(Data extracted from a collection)
(** X12.  A road move on a well-formed game.  On a game whose road and
    final zones are the generated ones, when the requester plays colour
    [c], the pawn at position [k] of that colour carries colour [c] and
    stands on [road-r] ([0 ≤ r ≤ 51]) and the dice shows [d] from 1 to 6,
    [moveRoad] completes without throwing; the last-move descriptor
    records the colour, the pawn's index, the square it left and the path
    walked; the pawn now stands on the last cell of the path, has its
    pending action cleared, and is flagged end-reached exactly when that
    cell is [final-c-5]. *)
Theorem moveRoad_result (g : Game.t) (id : string) (player : Player.t)
    (c : ColorEnum) (k r d : Z) (pawn : Pawn.t) :
  Board.road (Game.board g) = generateRoad ->
  Board.finalZone (Game.board g) = generateFinalZone ->
  Js.find (isPlayer id) (Game.players g) = Some player ->
  Player.color player = Some c ->
  Js.at_ (ColorSquare.get (Board.pawns (Game.board g)) c) k = Some pawn ->
  Pawn.color pawn = c ->
  Pawn.squareId pawn = roadSquareId r -> 0 ≤ r ≤ 51 ->
  Dice.result (Game.dice g) = d -> 1 ≤ d ≤ 6 ->
  exists g' finalIndex path smash moved,
    moveRoadGame g id k = Returned g'
    ∧ roadWalk generateRoad pawn d = Returned (finalIndex, path)
    ∧ Board.movePawn (Game.board g')
      = Some (MovePawn.mk c (Pawn.index pawn) (roadSquareId r) path smash)
    ∧ Js.at_ (ColorSquare.get (Board.pawns (Game.board g')) c) k = Some moved
    ∧ last path = Some (Pawn.squareId moved)
    ∧ Pawn.endReached moved = bool_decide (Pawn.squareId moved = finalId c 5)
    ∧ Pawn.action moved = None.
Proof.
  intros Hroad Hfinal Hplayer Hcolor Hat Hpc Hsq Hr Hdice Hd.
  apply at_Some in Hat as Hk. destruct Hk as [Hk0 Hk].
  set (g2 := removeKaryogamyIfNeeded (removeMitosisIfNeeded g pawn) pawn).
  assert (sameTable g g2) as Hsame
    by (eapply sameTable_trans; [apply sameTable_removeMitosis
                                |apply sameTable_removeKaryogamy]).
  assert (Board.pawns (Game.board g2) = Board.pawns (Game.board g)) as Hpawns
    by (unfold g2; rewrite pawns_removeKaryogamy; apply pawns_removeMitosis).
  assert (Board.road (Game.board g2) = generateRoad
          ∧ Board.finalZone (Game.board g2) = generateFinalZone
          ∧ Dice.result (Game.dice g2) = d) as (Hroad2 & Hfinal2 & Hdice2).
  { destruct Hsame as (? & ? & ? & ? & Heq). rewrite Heq. simpl. auto. }
  destruct (destination_generated pawn r d Hsq Hr Hd (Game.board g2) Hroad2 Hfinal2)
    as (sq & Hdest & Hid & _).
  pose proof (roadWalk_generated pawn r d Hsq Hr Hd) as Hwalk.
  pose proof (last_path pawn r d Hd) as Hlast. cbv zeta in Hlast.
  rewrite Hpc in Hdest, Hid, Hwalk, Hlast.
  set (path := pathCell c r <$> forRange 1 d) in *.
  set (moved := clearAction
                  (Pawn.withEndReached (Pawn.withSquareId pawn (roadId sq))
                                       (String.eqb (roadId sq) (finalId c 5)))).
  set (mp := MovePawn.mk c (Pawn.index pawn) (roadSquareId r) path).
  set (g5 := Upd.movePawn
               (Upd.pawnsOf
                  (Upd.pawnAt g2 c (Z.to_nat k)
                     (fun p => Pawn.withEndReached (Pawn.withSquareId p (roadId sq))
                                 (String.eqb (roadId sq) (finalId c 5))))
                  c clearAction)
               (Some (mp None))).
  assert (moveRoadRelocate g id k = Returned (g5, sq, moved)) as Hrel.
  { unfold moveRoadRelocate. rewrite Hplayer. simpl. rewrite Hcolor. simpl.
    rewrite Hat. simpl. fold g2. rewrite Hroad2, Hdice2, Hwalk. simpl.
    rewrite Hdest. simpl. rewrite Hpc, Hsq. reflexivity. }
  assert (pawnsOf g5 c !! Z.to_nat k = Some moved) as Hmoved.
  { unfold g5. rewrite pawnsOf_movePawn.
    rewrite pawnsOf_pawnsOf, decide_True by reflexivity.
    rewrite list_lookup_fmap, pawnsOf_pawnAt, decide_True by reflexivity.
    rewrite list_lookup_alter_eq. unfold pawnsOf. rewrite Hpawns, Hk. simpl.
    reflexivity. }
  assert (exists smash,
            Board.movePawn (Game.board (moveRoadSmash g5 sq moved)) = Some (mp smash)
            ∧ pawnsOf (moveRoadSmash g5 sq moved) c = pawnsOf g5 c)
    as (smash & Hmp & Hps).
  { unfold moveRoadSmash.
    destruct (smashPawn g5 sq moved) as [[[c' k'] victim]|] eqn:Hs.
    - apply smashPawn_victim in Hs as (Hc' & _). simpl in Hc'. rewrite Hpc in Hc'.
      eexists. split; [reflexivity|].
      rewrite pawnsOf_movePawn, pawnsOf_pawnAt, decide_False by exact Hc'.
      reflexivity.
    - exists None. split; reflexivity. }
  exists (addKaryogamyIfNeeded (addMitosisIfNeeded (moveRoadSmash g5 sq moved) moved) moved),
    (laneCounter c r d), path, smash, moved.
  split; [unfold moveRoadGame; rewrite Hrel; reflexivity|].
  split; [exact Hwalk|].
  destruct (addMitosisIfNeeded_writes (moveRoadSmash g5 sq moved) moved) as [m1 ->].
  destruct (addKaryogamyIfNeeded_writes (Upd.mitosis (moveRoadSmash g5 sq moved) m1) moved)
    as [m2 ->].
  split; [exact Hmp|].
  split.
  { rewrite at_nat by exact Hk0.
    change (pawnsOf (moveRoadSmash g5 sq moved) c !! Z.to_nat k = Some moved).
    rewrite Hps. exact Hmoved. }
  split; [rewrite Hlast, <- Hid; reflexivity|].
  split; [apply eqb_bool_decide|reflexivity].
Qed.

(** Red's pawn 0, on [road-16] with a 6 on the dice in [chaseWorld]. *)
Lemma moveRoad_result_witness :
  exists g' finalIndex path smash moved,
    moveRoadGame (stored chaseWorld) "ana" 0 = Returned g'
    ∧ roadWalk generateRoad (Pawn.mk RED 0 "road-16" false (Some (MOVE_ROAD, 0))) 6
      = Returned (finalIndex, path)
    ∧ Board.movePawn (Game.board g')
      = Some (MovePawn.mk RED 0 (roadSquareId 16) path smash)
    ∧ Js.at_ (ColorSquare.get (Board.pawns (Game.board g')) RED) 0 = Some moved
    ∧ last path = Some (Pawn.squareId moved)
    ∧ Pawn.endReached moved = bool_decide (Pawn.squareId moved = finalId RED 5)
    ∧ Pawn.action moved = None.
Proof.
  apply (moveRoad_result (stored chaseWorld) "ana" (Player.mk "ana" (Some RED)) RED 0 16 6
           (Pawn.mk RED 0 "road-16" false (Some (MOVE_ROAD, 0))));
    first [lia | vm_compute; reflexivity].
Defined.

(** * Entry and home-lane moves *)

Lemma entrance_generated (c : ColorEnum) :
  Js.find (fun r => colorEqb (Square.color r) c && Square.entrance r) generateRoad
  = Some (Square.mk (roadSquareId (13 * colorIndex c + 8)) c true false true).
Proof. destruct c; reflexivity. Qed.

(** X13.  An entry move on the generated road.  When the requester plays
    colour [c] and the pawn at position [k] of that colour carries colour
    [c], [moveInitial] completes; the pawn now stands on the entrance of
    [c], ring cell [road-(13i+8)] for the i-th colour, with its pending
    action cleared; the last-move descriptor records the colour, the
    pawn's index, the square it left, the one-cell path and no capture. *)
Theorem moveInitial_result (g : Game.t) (id : string) (player : Player.t)
    (c : ColorEnum) (k : Z) (pawn : Pawn.t) :
  Board.road (Game.board g) = generateRoad ->
  Js.find (isPlayer id) (Game.players g) = Some player ->
  Player.color player = Some c ->
  Js.at_ (ColorSquare.get (Board.pawns (Game.board g)) c) k = Some pawn ->
  Pawn.color pawn = c ->
  exists g',
    moveInitialGame g id k = Returned g'
    ∧ Board.movePawn (Game.board g')
      = Some (MovePawn.mk c (Pawn.index pawn) (Pawn.squareId pawn)
                          [roadSquareId (13 * colorIndex c + 8)] None)
    ∧ Js.at_ (ColorSquare.get (Board.pawns (Game.board g')) c) k
      = Some (Pawn.mk c (Pawn.index pawn) (roadSquareId (13 * colorIndex c + 8))
                      (Pawn.endReached pawn) None).
Proof.
  intros Hroad Hplayer Hcolor Hat Hpc.
  apply at_Some in Hat as Hk. destruct Hk as [Hk0 Hk].
  unfold moveInitialGame. rewrite Hplayer. simpl. rewrite Hcolor. simpl.
  rewrite Hat. simpl.
  change (Board.road (Game.board (Upd.pawnsOf g c clearAction)))
    with (Board.road (Game.board g)).
  rewrite Hroad, Hpc, entrance_generated. simpl.
  eexists. split; [reflexivity|].
  match goal with
  | |- context [addKaryogamyIfNeeded (addMitosisIfNeeded ?x ?p) ?q] =>
      destruct (addMitosisIfNeeded_writes x p) as [m1 ->];
      destruct (addKaryogamyIfNeeded_writes (Upd.mitosis x m1) q) as [m2 ->]
  end.
  split; [reflexivity|].
  rewrite at_nat by exact Hk0.
  match goal with
  | |- ColorSquare.get (Board.pawns (Game.board ?x)) c !! _ = _ =>
      change (ColorSquare.get (Board.pawns (Game.board x)) c)
        with (pawnsOf (Upd.pawnAt (Upd.pawnsOf g c clearAction) c (Z.to_nat k)
                         (fun p => Pawn.withSquareId p
                                     (roadSquareId (13 * colorIndex c + 8)))) c)
  end.
  rewrite pawnsOf_pawnAt, decide_True by reflexivity.
  rewrite list_lookup_alter_eq, pawnsOf_pawnsOf, decide_True by reflexivity.
  rewrite list_lookup_fmap. unfold pawnsOf. rewrite Hk. simpl.
  rewrite <- Hpc. reflexivity.
Qed.

Lemma moveInitial_result_witness :
  exists g',
    moveInitialGame (stored rolledWorld) "ana" 0 = Returned g'
    ∧ Board.movePawn (Game.board g')
      = Some (MovePawn.mk RED 0 "initial-red-0" [roadSquareId (13 * colorIndex RED + 8)] None)
    ∧ Js.at_ (ColorSquare.get (Board.pawns (Game.board g')) RED) 0
      = Some (Pawn.mk RED 0 (roadSquareId (13 * colorIndex RED + 8)) false None).
Proof.
  apply (moveInitial_result (stored rolledWorld) "ana" (Player.mk "ana" (Some RED)) RED 0
           (Pawn.mk RED 0 "initial-red-0" false (Some (MOVE_INITIAL, 0))));
    vm_compute; reflexivity.
Defined.

Lemma includes_5_finalId (c : ColorEnum) (m : Z) :
  0 ≤ m ≤ 5 -> Js.includes "5" (finalId c m) = bool_decide (m = 5).
Proof.
  intros Hm.
  assert (m = 0 ∨ m = 1 ∨ m = 2 ∨ m = 3 ∨ m = 4 ∨ m = 5) as H by lia.
  destruct c; repeat (destruct H as [->|H]); subst; reflexivity.
Qed.

#[local] Arguments Js.includes : simpl never.

Lemma lane_path (f : Z -> string) (n d : Z) :
  (fun i => f (n + i + 1)) <$> forRange 0 (d - 1) = (fun j => f (n + j)) <$> forRange 1 d.
Proof.
  unfold forRange. rewrite <- !list_fmap_compose.
  replace (Z.to_nat (d - 1 - 0 + 1)) with (Z.to_nat (d - 1 + 1)) by lia.
  apply list_fmap_ext. intros i x _. simpl. f_equal. lia.
Qed.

Task directions:
Copy each line from the data above that includes "moveInitialGame".

Solution for this task:
    moveInitialGame g id k = Returned g'
  unfold moveInitialGame. rewrite Hplayer. simpl. rewrite Hcolor. simpl.
    moveInitialGame (stored rolledWorld) "ana" 0 = Returned g'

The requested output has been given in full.